What about telepathy? Well, that is not actually impossible in principle; it’s just that there’s no evidence that humans actually do it. Smartphones do it almost literally constantly, transmitting data via high-frequency radio waves back and forth to one another. We could have evolved some sort of radio transceiver organ (perhaps an offshoot of an electric defense organ such as that of electric eels), but as it turns out we didn’t. Actually in some sense—which some might say is trivial, but I think it’s actually quite deep—we do have telepathy; it’s just that we transmit our thoughts not via radio waves or anything more exotic, but via sound waves (speech) and marks on paper (writing) and electronic images (what you’re reading right now). Human beings really do transmit our thoughts to one another, and this truly is a marvelous thing we should not simply take for granted (it is one of our most impressive feats of Mundane Magic); but somehow I don’t think that’s what people mean when they say they believe in psychic telepathy.

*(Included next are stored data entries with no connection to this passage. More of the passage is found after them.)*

Lemma htFind_other_keys_witness :
  htFind 0 (htAdd apple_table (bytes "app") 3).1 (bytes "apple")
  = htFind 0 apple_table (bytes "apple")
  ∧ htFind 0 (htRem apple_table (bytes "app")).1 (bytes "apple")
    = htFind 0 apple_table (bytes "apple")
  ∧ htFind 0 (htRem apple_table (bytes "app")).1 (bytes "app") = 0.
Proof.
  apply (htFind_other_keys 0 apple_table (bytes "app") (bytes "apple") 3
           wf_table_apple no_dup_keys_apple).
  discriminate.
Defined.

(** ** The element counter *)

Lemma size_ht_map t :
  wf_table t → no_dup_keys t → size (ht_map t) = length (entries t).
Proof.
  intros Hwf Hnd. unfold ht_map.
  rewrite map_size_list_to_map by by apply NoDup_ht_pairs.
  apply length_fmap.
Qed.

Lemma htAdd_numele t s d :
  numele (htAdd t s d).1
  = if decide ((htAdd t s d).2 = 1) then uint64 (numele t + 1) else numele t.
Proof. unfold htAdd. by destruct (htRawLookup t s) as [[[n|] h] p]. Qed.

(** While the counter cannot overflow, [htAdd] keeps it equal to the
    number of entries. *)
Lemma htAdd_count t s d :
  wf_table t →
  numele t = Z.of_nat (length (entries t)) →
  Z.of_nat (length (entries t)) + 1 < 2 ^ 64 →
  numele (htAdd t s d).1 = Z.of_nat (length (entries (htAdd t s d).1))
  ∧ (length (entries (htAdd t s d).1) ≤ S (length (entries t)))%nat.
Proof.
  intros Hwf Hc Hlt. rewrite htAdd_numele.
  destruct (entries_htAdd t s d Hwf)
    as [(-> & Hno & L1 & L2 & E & E')|(-> & L1 & L2 & n & Hk & E & E')];
    rewrite E', E in *; cbn [decide]; rewrite ?length_app in *;
    cbn [length] in *; rewrite ?length_app in *.
  - rewrite decide_True by done. unfold uint64.
    rewrite Z.mod_small by lia. lia.
  - rewrite decide_False by done. lia.
Qed.

Lemma adds_count kvs t :
  wf_table t → no_dup_keys t →
  numele t = Z.of_nat (length (entries t)) →
  Z.of_nat (length (entries t) + length kvs) < 2 ^ 64 →
  numele (ht_run (adds kvs) t)
  = Z.of_nat (length (entries (ht_run (adds kvs) t))).
Proof.
  revert t. induction kvs as [|[k v] kvs IH]; intros t Hwf Hnd Hc Hlt; [done|].
  cbn [adds fmap list_fmap ht_run foldl ht_step fst snd].
  fold (adds kvs). fold (ht_run (adds kvs) (htAdd t k v).1).
  cbn [length] in Hlt.
  destruct (htAdd_count t k v Hwf Hc) as [Hc' Hle]; [lia|].
  apply IH; [by apply wf_table_htAdd|by apply no_dup_keys_htAdd|done|lia].
Qed.

(** X5. From a table of null buckets, after any sequence of fewer than
    2^64 [htAdd] calls, [numele] is the number of entries in the
    chains, which is the number of distinct keys added. *)
Theorem numele_counts_keys (kvs : list (list byte * Z)) :
  Z.of_nat (length kvs) < 2 ^ 64 →
  let t := ht_run (adds kvs) (htNew zeroed) in
  numele t = Z.of_nat (length (entries t))
  ∧ numele t = Z.of_nat (size (foldl map_step ∅ (adds kvs))).
Proof.
  intros Hlt t.
  destruct (ht_run_invariant (adds kvs) (htNew zeroed) wf_table_zeroed
              no_dup_keys_zeroed) as [Hwf Hnd]. fold t in Hwf, Hnd.
  assert (Hc : numele t = Z.of_nat (length (entries t))).
  { apply adds_count; [apply wf_table_zeroed|apply no_dup_keys_zeroed|..].
    - by rewrite entries_zeroed.
    - by rewrite entries_zeroed. }
  split; [done|]. rewrite Hc, <- size_ht_map by done. unfold t.
  rewrite ht_map_ht_run by (apply wf_table_zeroed || apply no_dup_keys_zeroed).
  by rewrite ht_map_zeroed.
Qed.
(** * Transcript parsing of smtp_lib: src/smtp_lib/parse/transcript.py

    A shallow embedding of [parse_transcript] and of the fragment of
    Python's [re] and [str] machinery it relies on.

    Characters are Unicode code points ([N]); a Python [str] is a
    [list N].  Regular expressions are embedded as a small syntax with a
    backtracking, continuation-passing matcher that follows the
    semantics of CPython's [sre] engine for the constructs used by the
    five patterns of the module: character classes, greedy bounded or
    unbounded repetition of a class, greedy optional groups, named
    groups and [$] without MULTILINE. *)

From Stdlib Require Import NArith Arith List String Ascii Bool Lia.
Import ListNotations.
Open Scope N_scope.

Definition pstr := list N.

(** Python literal strings written as ASCII [string]s. *)
Fixpoint str (s : string) : pstr :=
  match s with
  | EmptyString => []
  | String c s' => N_of_ascii c :: str s'
  end.

(** ** Character predicates *)

(** [[0-9]] *)
Definition is_digit (c : N) : bool := (48 <=? c) && (c <=? 57).

(** [\s] on a [str] pattern: [Py_UNICODE_ISSPACE]. *)
Definition is_space (c : N) : bool :=
  ((9 <=? c) && (c <=? 13)) || ((28 <=? c) && (c <=? 32)) ||
  (c =? 133) || (c =? 160) || (c =? 5760) ||
  ((8192 <=? c) && (c <=? 8202)) ||
  (c =? 8232) || (c =? 8233) || (c =? 8239) || (c =? 8287) || (c =? 12288).

(** [.] without DOTALL: anything but a newline. *)
Definition is_any (c : N) : bool := negb (c =? 10).

(** [[^ ]] *)
Definition is_not_space_char (c : N) : bool := negb (c =? 32).

(** Line boundaries of [str.splitlines]. *)
Definition is_linebreak (c : N) : bool :=
  ((10 <=? c) && (c <=? 13)) || ((28 <=? c) && (c <=? 30)) ||
  (c =? 133) || (c =? 8232) || (c =? 8233).
Lemma shr_fexp_positive m e l :
  (SpecFloat.emin prec emax ≤ e)%Z →
  ∃ m', SpecFloat.shr_m (SpecFloat.shr_fexp prec emax (Zpos m) e l).1 = Zpos m'
        ∧ (SpecFloat.emin prec emax ≤ (SpecFloat.shr_fexp prec emax (Zpos m) e l).2)%Z.
Proof.
  intros He. unfold SpecFloat.shr_fexp, SpecFloat.shr. cbn [SpecFloat.Zdigits2].
  set (k := (Zpos (SpecFloat.digits2_pos m) + e)%Z).
  assert (SpecFloat.fexp prec emax k - e < Zpos (SpecFloat.digits2_pos m))%Z as Hlt.
  { unfold SpecFloat.fexp, SpecFloat.emin, prec, emax, k in *. lia. }
  assert (SpecFloat.emin prec emax ≤ SpecFloat.fexp prec emax k)%Z as Hge.
  { unfold SpecFloat.fexp. lia. }
  destruct (SpecFloat.fexp prec emax k - e)%Z as [|p|p] eqn:Hn; cbn [fst snd].
  - exists m. split; [by destruct l as [|[]]|done].
  - rewrite iter_pos_nat.
    assert (∃ m', SpecFloat.shr_m
                    (Nat.iter (Pos.to_nat p) SpecFloat.shr_1
                       (SpecFloat.shr_record_of_loc (Zpos m) l)) = Zpos m') as [m' Hm'].
    { destruct l as [|[]]; apply shr_1_iter_pos; lia. }
    exists m'. split; [done|lia].
  - exists m. split; [by destruct l as [|[]]|done].
Qed.

Lemma binary_round_aux_not_zero s m e l sz :
  (SpecFloat.emin prec emax ≤ e)%Z →
  SpecFloat.binary_round_aux prec emax s (Zpos m) e l ≠ SpecFloat.S754_zero sz.
Proof.
  intros He. unfold SpecFloat.binary_round_aux.
  destruct (shr_fexp_positive m e l He) as (m1 & Hm1 & He1).
  destruct (SpecFloat.shr_fexp prec emax (Zpos m) e l) as [mrs' e']. cbn [fst snd] in *.
  rewrite Hm1.
  assert (∃ m2, SpecFloat.round_nearest_even (Zpos m1) (SpecFloat.loc_of_shr_record mrs')
                = Zpos m2) as [m2 ->].
  { unfold SpecFloat.round_nearest_even.
    destruct (SpecFloat.loc_of_shr_record mrs') as [|[]]; try by eexists.
    destruct (Z.even (Zpos m1)); by eexists. }
  destruct (shr_fexp_positive m2 e' SpecFloat.loc_Exact He1) as (m3 & Hm3 & _).
  destruct (SpecFloat.shr_fexp prec emax (Zpos m2) e' SpecFloat.loc_Exact) as [mrs'' e''].
  cbn [fst snd] in *. rewrite Hm3. by destruct (_ <=? _)%Z.
Qed.

Lemma binary_normalize_zero d e sz :
  (SpecFloat.emin prec emax ≤ e)%Z →
  SpecFloat.binary_normalize prec emax d e false = SpecFloat.S754_zero sz → d = 0%Z.
Proof.
  intros He. destruct d as [|m|m]; [done| |]; unfold SpecFloat.binary_normalize,
    SpecFloat.binary_round, SpecFloat.shl_align.
  all: set (k := SpecFloat.fexp prec emax (Zpos (SpecFloat.digits2_pos m) + e));
    assert (SpecFloat.emin prec emax ≤ k)%Z by (unfold k, SpecFloat.fexp; lia);
    destruct (k - e)%Z; intros Hz; by apply binary_round_aux_not_zero in Hz.
Qed.

Lemma bounded_canonical m e :
  SpecFloat.bounded prec emax m e = true →
  SpecFloat.fexp prec emax (Zpos (SpecFloat.digits2_pos m) + e) = e.
Proof.
  unfold SpecFloat.bounded, SpecFloat.canonical_mantissa.
  intros [H _]%andb_prop. by apply Z.eqb_eq.
Qed.

Lemma SFeqb_finite sx mx ex sy my ey :
  SpecFloat.SFeqb (SpecFloat.S754_finite sx mx ex) (SpecFloat.S754_finite sy my ey) = true
  ↔ sx = sy ∧ mx = my ∧ ex = ey.
Proof.
  unfold SpecFloat.SFeqb, SpecFloat.SFcompare. split.
  - destruct sx, sy; try done; destruct (ex ?= ey)%Z eqn:He; try done;
      apply Z.compare_eq_iff in He; fold (Pos.compare mx my);
      destruct (mx ?= my)%positive eqn:Hm; try done;
      apply Pos.compare_eq_iff in Hm; by subst.
  - intros (-> & -> & ->). rewrite Z.compare_refl. fold (Pos.compare my my).
    rewrite Pos.compare_refl. by destruct sy.
Qed.

(** The difference of two finite numbers is a zero only when they are the
    same number. *)
Lemma SFsub_finite_zero sx mx ex sy my ey sz :
  SpecFloat.bounded prec emax mx ex = true →
  SpecFloat.bounded prec emax my ey = true →
  SpecFloat.SFsub prec emax (SpecFloat.S754_finite sx mx ex) (SpecFloat.S754_finite sy my ey)
  = SpecFloat.S754_zero sz →
  sx = sy ∧ mx = my ∧ ex = ey.
Proof.
  intros Hx%bounded_canonical Hy%bounded_canonical. cbn [SpecFloat.SFsub].
  intros Hz%binary_normalize_zero.
  2: { unfold SpecFloat.fexp in Hx, Hy. lia. }
  revert Hz. unfold SpecFloat.shl_align.
  destruct (Z.min ex ey - ex)%Z as [|d|d] eqn:Hdx;
    destruct (Z.min ex ey - ey)%Z as [|d'|d'] eqn:Hdy; cbn [fst]; try lia.
  - intros Hz. assert (sx = sy ∧ mx = my) as [-> ->]; [|repeat split; lia].
    destruct sx, sy; unfold SpecFloat.cond_Zopp in Hz; split; try done; lia.
  - intros Hz. exfalso.
    assert (mx = Pos.iter xO my d') as ->.
    { destruct sx, sy; unfold SpecFloat.cond_Zopp in Hz; lia. }
    rewrite digits2_pos_iter_xO in Hx. unfold SpecFloat.fexp in Hx, Hy. lia.
  - intros Hz. exfalso.
    assert (my = Pos.iter xO mx d) as ->.
    { destruct sx, sy; unfold SpecFloat.cond_Zopp in Hz; lia. }
    rewrite digits2_pos_iter_xO in Hy. unfold SpecFloat.fexp in Hx, Hy. lia.
Qed.

Lemma SFsub_diag s m e :
  SpecFloat.SFsub prec emax (SpecFloat.S754_finite s m e) (SpecFloat.S754_finite s m e)
  = SpecFloat.S754_zero false.
Proof. cbn [SpecFloat.SFsub]. by rewrite Z.sub_diag. Qed.

(** When the deviation is a number, it is zero exactly when the two values
    compare equal. *)
Lemma deviation_zero_eqb a e :
  PrimFloat.is_nan (PrimFloat.abs (PrimFloat.sub a e)) = false →
  PrimFloat.is_zero (PrimFloat.abs (PrimFloat.sub a e)) = PrimFloat.eqb a e.
Proof.
  unfold PrimFloat.is_nan, PrimFloat.is_zero.
  rewrite !FloatAxioms.eqb_spec, !FloatAxioms.abs_spec, FloatAxioms.sub_spec.
  change (FloatOps.Prim2SF PrimFloat.zero) with (SpecFloat.S754_zero false).
  pose proof (FloatAxioms.Prim2SF_valid a) as Ha.
  pose proof (FloatAxioms.Prim2SF_valid e) as He.
  unfold FloatAxioms.SF64sub.
  destruct (FloatOps.Prim2SF a) as [sx|sx| |sx mx ex],
    (FloatOps.Prim2SF e) as [sy|sy| |sy my ey];
    try (solve [repeat match goal with s : bool |- _ => destruct s end; done]).
  cbn [SpecFloat.valid_binary] in Ha, He. intros _.
  destruct (SpecFloat.SFeqb (SpecFloat.S754_finite sx mx ex) (SpecFloat.S754_finite sy my ey))
    eqn:Heq.
  - apply SFeqb_finite in Heq as (-> & -> & ->). by rewrite SFsub_diag.
  - destruct (SpecFloat.SFsub prec emax _ _) as [sz|sz| |sz mz ez] eqn:Hsub; try done.
    apply SFsub_finite_zero in Hsub; [|done..].
    apply SFeqb_finite in Hsub. congruence.
Qed.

And lest you think this is a uniquely American phenomenon: The particular beliefs vary from place to place, but bizarre beliefs abound worldwide, from conspiracy theories in the UK to 9/11 “truthers” in Canada to HIV denialism in South Africa (fortunately on the wane). The American examples are more familiar to me and most of my readers are Americans, but wherever you are reading from, there are probably ridiculous beliefs common there.

I could go on, listing more objectively ridiculous beliefs that are surprisingly common; but the more I do that, the more I risk alienating you, in case you should happen to believe one of them. When you add up the dizzying array of ridiculous beliefs one could hold, odds are that most people you’d ever meet will have at least one of them. (“Not me!” you’re thinking; and perhaps you’re right. Then again, I’m pretty sure that the 4% or so of people who believe in the Reptilians think the same thing.)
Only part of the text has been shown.